“Christianity began in Palestine as an experience, it moved to Greece and became a philosophy, it moved to Italy and became an institution, it moved to Europe and became a culture, and it moved to America and became a business! We’ve left the experience long behind.”
Paul Smith, author of Integral Christianity
Indeed, whatever else church is, it’s not a business.
For today’s Lenten meditation, here’s an overview of how the first Christians did church from the Quaker Richard Foster, the wonderful spiritual writer of many fine spiritual books. (Click here for more on Foster.)

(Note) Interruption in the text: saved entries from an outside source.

(** While one is under way nobody else gets the lock. *)
Lemma atomic_inv_exclusive {A} wf g ps s0 order active (ts : list (thread A)) s :
  atomic_inv g ps s0 order active ts s → can_acquire wf ts g Exclusive = true → active = None.
Proof.
  intros I H. destruct active as [i|]; [exfalso|done].
  destruct (ai_state _ _ _ _ _ _ _ I) as (_ & p & t & _ & Ht & Hg & _).
  revert H. simpl. rewrite negb_true_iff. intros H%not_true_iff_false. apply H.
  apply existsb_exists. exists t. split; [apply list_elem_of_In; by eapply list_elem_of_lookup_2|].
  apply existsb_exists. exists (g, Exclusive). split; [by apply list_elem_of_In|].
  by rewrite bool_decide_true.
Qed.
(** Entering, and going on. *)
Lemma atomic_inv_active {A} g ps s0 order active i p (ts : list (thread A)) s t' s' :
  atomic_inv g ps s0 order active ts s → active = None ∨ active = Some i → i ∉ order →
  ps !! i = Some p → (g, Exclusive) ∈ held t' → inside g (code t') →
  exec (code t') s' = exec p (serial ps order s0).1 →
  atomic_inv g ps s0 order (Some i) (<[i := t']> ts) s'.
Proof.
  intros I Ha Hi Hp Hg Hin He. assert (i < length ts)%nat as Hlt.
  { rewrite (ai_length _ _ _ _ _ _ _ I). by eapply lookup_lt_Some. }
  split; [by rewrite length_insert, (ai_length _ _ _ _ _ _ _ I)|apply I|..].
  - intros j q Hq Hj Hij. rewrite list_lookup_insert_ne by congruence.
    apply (ai_waiting _ _ _ _ _ _ _ I); [done|done|]. destruct Ha as [->| ->]; congruence.
  - intros j Hj. rewrite list_lookup_insert_ne by congruence. by apply (ai_done _ _ _ _ _ _ _ I).
  - split; [done|]. exists p, t'. rewrite list_lookup_insert_eq by done. done.
Qed.

Lemma atomic_inv_finish {A} g ps s0 order i (ts : list (thread A)) s t t' a :
  atomic_inv g ps s0 order (Some i) ts s → ts !! i = Some t → exec (code t) s = (s, a) → code t' = Done a →
  atomic_inv g ps s0 (order ++ [i]) None (<[i := t']> ts) s.
Proof.
  intros I Ht He Hd. destruct (ai_state _ _ _ _ _ _ _ I) as (Hi & p & t1 & Hp & Ht1 & _ & _ & Hex).
  rewrite Ht in Ht1. injection Ht1 as <-. rewrite He in Hex. pose proof (serial_snoc ps order i p s0 Hp) as Hs.
  destruct (serial ps order s0) as [s1 rs] eqn:E1. simpl in Hex. rewrite <- Hex in Hs.
  split; [by rewrite length_insert, (ai_length _ _ _ _ _ _ _ I)|..].
  - apply NoDup_app. split; [apply I|]. split; [set_solver|apply NoDup_singleton].
  - intros j q Hq Hj _. rewrite list_lookup_insert_ne by set_solver.
    apply (ai_waiting _ _ _ _ _ _ _ I); [done|set_solver|set_solver].
  - intros j [Hj| ->%list_elem_of_singleton]%elem_of_app; rewrite Hs; simpl.
    + rewrite list_lookup_insert_ne by congruence.
      destruct (ai_done _ _ _ _ _ _ _ I j Hj) as (u & b & Hu & Hb & Hr). rewrite E1 in Hr.
      exists u, b. set_solver.
    + rewrite list_lookup_insert_eq by (by eapply lookup_lt_Some). exists t', a. set_solver.
  - by rewrite Hs.
Qed.

Lemma atomic_inv_step {A} wf g ps s0 order active (ts : list (thread A)) s c' :
  Forall (critical g) ps → atomic_inv g ps s0 order active ts s → pool_step wf (ts, s) c' →
  ∃ order' active', atomic_inv g ps s0 order' active' c'.1 c'.2.
Proof.
  intros Hcrit I [i Hi]. simpl in Hi. apply bind_Some in Hi as (t & Ht & H).
  assert (∃ p, ps !! i = Some p) as [p Hp].
  { apply lookup_lt_is_Some. rewrite <- (ai_length _ _ _ _ _ _ _ I). by eapply lookup_lt_Some. }
  destruct (decide (i ∈ order)) as [Hio|Hio].
  { destruct (ai_done _ _ _ _ _ _ _ I i Hio) as (u & a & Hu & Ea & _). rewrite Ht in Hu.
    injection Hu as <-. by rewrite Ea in H. }
  destruct (decide (active = Some i)) as [->|Hact].
  - destruct (ai_state _ _ _ _ _ _ _ I) as (_ & p1 & t1 & Hp1 & Ht1 & Hg & Hin & Hex).
    rewrite Hp in Hp1. injection Hp1 as <-. rewrite Ht in Ht1. injection Ht1 as <-.
    destruct (code t) as [a|l m k|l k|l k|l v k] eqn:Ec; simpl in Hin, Hex; [done|..].
    + destruct (can_acquire wf ts l m); [|done]. injection H as <-.
      exists order, (Some i). eapply (atomic_inv_active g ps s0 order (Some i) i p ts s); simpl; auto.
      * by apply elem_of_cons; right.
      * apply Hin.
    + injection H as <-. destruct (decide (l = g)) as [->|Hl].
      * destruct Hin as [a ->]. exists (order ++ [i]), None.
        eapply (atomic_inv_finish g ps s0 order i ts s t _ a); [done|done|by rewrite Ec|done].
      * exists order, (Some i). eapply (atomic_inv_active g ps s0 order (Some i) i p ts s); simpl; auto.
        apply list_elem_of_filter. simpl. split; [congruence|done].
    + injection H as <-. exists order, (Some i).
      eapply (atomic_inv_active g ps s0 order (Some i) i p ts s); simpl; auto.
    + injection H as <-. exists order, (Some i).
      eapply (atomic_inv_active g ps s0 order (Some i) i p ts s); simpl; auto.
  - pose proof (ai_waiting _ _ _ _ _ _ _ I i p Hp Hio Hact) as Hw. rewrite Ht in Hw. injection Hw as ->.
    pose proof (Forall_lookup_1 _ _ _ _ Hcrit Hp) as Hc. simpl in H.
    destruct p as [|l [] k| | |]; simpl in Hc; try done. destruct Hc as [-> Hin].
    change (negb _) with (can_acquire wf ts g Exclusive) in H.
    destruct (can_acquire wf ts g Exclusive) eqn:Hca; [|done]. injection H as <-. pose proof (atomic_inv_exclusive _ _ _ _ _ _ _ _ I Hca) as ->.
    exists order, (Some i). eapply (atomic_inv_active g ps s0 order None i _ ts s); simpl; eauto.
    + by left.
    + simpl. by rewrite (ai_state _ _ _ _ _ _ _ I).
Qed.

(** Programs under one lock are atomic: however a pool of them is scheduled,
    when all have finished the data and the results are those of running them
    one after the other, in some order. *)
Lemma critical_atomic {A} wf g (ps : list (prog A)) s0 ts s :
  Forall (critical g) ps → rtc (pool_step wf) (start ps s0) (ts, s) → Forall finished ts →
  ∃ order, order ≡ₚ seq 0 (length ps) ∧ (serial ps order s0).1 = s ∧
    ∀ i, (i < length ps)%nat → ∃ t a, ts !! i = Some t ∧ code t = Done a ∧ (i, a) ∈ (serial ps order s0).2.
Proof.
  intros Hcrit Hrtc Hfin.
  assert (∃ order active, atomic_inv g ps s0 order active ts s) as (order & active & I).
  { assert (∀ c c' : list (thread A) * S, rtc (pool_step wf) c c' →
      (∃ o a, atomic_inv g ps s0 o a c.1 c.2) → ∃ o a, atomic_inv g ps s0 o a c'.1 c'.2) as Hstar.
    { induction 1 as [|[ts1 s1] c2 c3 Hs _ IH]; [done|]. intros (o & a & I). apply IH.
      by eapply atomic_inv_step. }
    apply (Hstar _ _ Hrtc). exists [], None. apply atomic_inv_start. }
  assert (active = None) as ->.
  { destruct active as [i|]; [exfalso|done].
    destruct (ai_state _ _ _ _ _ _ _ I) as (_ & p & t & _ & Ht & _ & Hin & _).
    destruct (Forall_lookup_1 _ _ _ _ Hfin Ht) as [a Ea]. by rewrite Ea in Hin. }
  assert (∀ i, i ∈ order ↔ (i < length ps)%nat) as Hall.
  { intros i. split.
    - intros Hi. destruct (ai_done _ _ _ _ _ _ _ I i Hi) as (t & _ & Ht & _).
      rewrite <- (ai_length _ _ _ _ _ _ _ I). by eapply lookup_lt_Some.
    - intros [p Hp]%lookup_lt_is_Some. destruct (decide (i ∈ order)); [done|exfalso].
      pose proof (ai_waiting _ _ _ _ _ _ _ I i p Hp ltac:(done) ltac:(done)) as Ht.
      destruct (Forall_lookup_1 _ _ _ _ Hfin Ht) as [a Ea]. simpl in Ea. subst p.
      by pose proof (Forall_lookup_1 _ _ _ _ Hcrit Hp). }
  exists order. split.
  { apply NoDup_Permutation; [apply I|apply NoDup_seq|]. intros i. rewrite Hall, elem_of_seq. lia. }
  split; [by rewrite (ai_state _ _ _ _ _ _ _ I)|].
  intros i Hi. apply (ai_done _ _ _ _ _ _ _ I). by apply Hall.
Qed.
End programs.

(** ** Following a program step by step *)
Ltac order_rule :=
  match goal with
  | |- _ = _ => reflexivity
  | |- Forall _ _ ∧ _ => split; [repeat (constructor; [cbn; lia|]); constructor|]
  | |- _ ∈ _ ∧ _ => split; [cbn; repeat constructor|]
  | |- ∀ _, _ => intros ?
  | |- context [release ?l ?h] => let h' := eval vm_compute in (release l h) in change (release l h) with h'
  | |- context [if ?b then _ else _] => destruct b
  end.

The Quaker pastor and writer Richard Foster: His 1978 book “Celebration of Discipline” is a classic in spirituality.
And some thoughts for the day in mulling on Foster’s overview that follows might be:
– “How is my church doing Christianity? How am I, as part of the church, stacking up to those early, counter-cultural, radical-love, pacifist Christians?
– What extra mile might I walk for the needy and how might I get my church perhaps more involved in serving others?

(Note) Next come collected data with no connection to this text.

(* ===== verification/Raft.v ===== *)
(** * Consensus

    [src/common/raft.rs] and [src/coordinator/raft_node.rs]: the messages and
    the node of a simplified Raft.  The node's fields are each behind a mutex;
    a handler is one step.  An election and a replication wait for the answers
    of the peers without holding a lock, so other handlers can run meanwhile:
    they are two steps with the answers and what ran in between ([during]) as
    arguments.  The remote procedure calls of raft_rpc_client.rs appear by
    their results. *)

From Stdlib Require Import ZArith Lia.
From Stdlib.Strings Require Import Byte.
From stdpp Require Import base option list gmap strings.
From S2P Require Import Prelude Bytes Text Errors.

(** ** Messages *)
Record LogEntry := mkLogEntry { le_term : Z; le_index : Z; le_data : bytes }.
Record VoteRequest := mkVoteRequest {
  vr_term : Z; vr_candidate_id : string; vr_last_log_index : Z; vr_last_log_term : Z }.
Record VoteResponse := mkVoteResponse { vp_term : Z; vp_vote_granted : bool }.
Record AppendRequest := mkAppendRequest {
  ar_term : Z; ar_leader_id : string; ar_prev_log_index : Z; ar_prev_log_term : Z;
  ar_entries : list LogEntry; ar_leader_commit : Z }.
Record AppendResponse := mkAppendResponse {
  ap_term : Z; ap_success : bool; ap_conflict_index : Z }.

(** ** The node *)
Inductive RaftRole := Follower | Candidate | Leader.

Definition raft_role_to_string (r : RaftRole) : string :=
  match r with Follower => "follower" | Candidate => "candidate" | Leader => "leader" end.

Record RaftNode := mkRaft {
  node_id : string;
  role : RaftRole;
  term : Z;
  voted_for : option string;
  leader_id : option string;
  log : list LogEntry;
  peers : list string;
  commit_index : Z;
  last_applied : Z;
  snapshot : option bytes;
}.

Definition raft_new (id : string) : RaftNode :=
  mkRaft id Follower 0 None None [] [] 0 0 None.

Definition with_role (r : RaftRole) (n : RaftNode) : RaftNode :=
  mkRaft (node_id n) r (term n) (voted_for n) (leader_id n) (log n) (peers n)
    (commit_index n) (last_applied n) (snapshot n).
Definition with_term (t : Z) (n : RaftNode) : RaftNode :=
  mkRaft (node_id n) (role n) t (voted_for n) (leader_id n) (log n) (peers n)
    (commit_index n) (last_applied n) (snapshot n).
Definition with_voted_for (v : option string) (n : RaftNode) : RaftNode :=
  mkRaft (node_id n) (role n) (term n) v (leader_id n) (log n) (peers n)
    (commit_index n) (last_applied n) (snapshot n).
Definition with_leader (l : option string) (n : RaftNode) : RaftNode :=
  mkRaft (node_id n) (role n) (term n) (voted_for n) l (log n) (peers n)
    (commit_index n) (last_applied n) (snapshot n).
Definition with_log (l : list LogEntry) (n : RaftNode) : RaftNode :=
  mkRaft (node_id n) (role n) (term n) (voted_for n) (leader_id n) l (peers n)
    (commit_index n) (last_applied n) (snapshot n).
Definition with_commit (c a : Z) (n : RaftNode) : RaftNode :=
  mkRaft (node_id n) (role n) (term n) (voted_for n) (leader_id n) (log n) (peers n)
    c a (snapshot n).
Definition with_snapshot (s : option bytes) (n : RaftNode) : RaftNode :=
  mkRaft (node_id n) (role n) (term n) (voted_for n) (leader_id n) (log n) (peers n)
    (commit_index n) (last_applied n) s.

– What might I, and my church, sacrifice on behalf of those living on the streets and homeless shelters; of those in halfway houses for prisoners who need second chances to get their lives right by getting right with God; of the many unemployed out there struggling just to survive another day, much less manage to get to a job interview; of forgotten children in orphanages and; of those families of those in hospitals who are struggling to survive while the breadwinner is laid low by illness or injury . . . .
and on behalf of those who are simply in need of food and clothing who are not far from wherever you are right this minute?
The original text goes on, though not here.